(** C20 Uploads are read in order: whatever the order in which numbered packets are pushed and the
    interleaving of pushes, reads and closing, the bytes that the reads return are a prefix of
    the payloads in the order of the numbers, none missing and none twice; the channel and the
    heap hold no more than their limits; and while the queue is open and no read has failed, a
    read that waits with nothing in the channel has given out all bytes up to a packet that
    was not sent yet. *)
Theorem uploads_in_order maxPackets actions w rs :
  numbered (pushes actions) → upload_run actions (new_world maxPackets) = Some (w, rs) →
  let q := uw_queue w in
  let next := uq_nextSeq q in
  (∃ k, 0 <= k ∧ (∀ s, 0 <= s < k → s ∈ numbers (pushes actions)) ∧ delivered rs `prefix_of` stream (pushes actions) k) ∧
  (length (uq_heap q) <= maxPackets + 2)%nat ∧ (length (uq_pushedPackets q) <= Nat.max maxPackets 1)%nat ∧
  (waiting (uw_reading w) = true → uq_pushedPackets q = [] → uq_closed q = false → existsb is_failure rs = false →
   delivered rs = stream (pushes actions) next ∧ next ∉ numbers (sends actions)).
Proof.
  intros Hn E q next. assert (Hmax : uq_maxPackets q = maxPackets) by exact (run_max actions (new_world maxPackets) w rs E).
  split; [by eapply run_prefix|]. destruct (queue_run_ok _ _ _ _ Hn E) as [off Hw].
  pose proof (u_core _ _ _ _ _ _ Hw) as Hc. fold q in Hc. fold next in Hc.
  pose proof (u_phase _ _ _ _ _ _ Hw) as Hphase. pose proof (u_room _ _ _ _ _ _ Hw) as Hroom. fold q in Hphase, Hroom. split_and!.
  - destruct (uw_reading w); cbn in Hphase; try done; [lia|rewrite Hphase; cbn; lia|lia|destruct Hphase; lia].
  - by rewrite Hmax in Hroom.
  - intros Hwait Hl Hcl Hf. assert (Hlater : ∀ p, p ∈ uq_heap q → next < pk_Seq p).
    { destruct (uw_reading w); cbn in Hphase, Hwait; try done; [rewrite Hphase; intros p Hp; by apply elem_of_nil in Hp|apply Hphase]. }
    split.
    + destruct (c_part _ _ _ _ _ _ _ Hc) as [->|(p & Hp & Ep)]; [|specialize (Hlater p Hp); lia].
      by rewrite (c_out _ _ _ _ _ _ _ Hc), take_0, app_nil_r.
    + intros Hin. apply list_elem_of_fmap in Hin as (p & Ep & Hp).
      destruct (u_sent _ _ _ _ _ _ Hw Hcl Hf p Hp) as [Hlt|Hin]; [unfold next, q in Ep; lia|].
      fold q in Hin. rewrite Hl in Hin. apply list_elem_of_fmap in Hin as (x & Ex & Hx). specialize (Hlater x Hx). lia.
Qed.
• • •
**Instructions for the task**.
Which lines in the data above contain "Hroom"? Show each one.

**Problem solution**.
  pose proof (u_phase _ _ _ _ _ _ Hw) as Hphase. pose proof (u_room _ _ _ _ _ _ Hw) as Hroom. fold q in Hphase, Hroom. split_and!.
  - by rewrite Hmax in Hroom.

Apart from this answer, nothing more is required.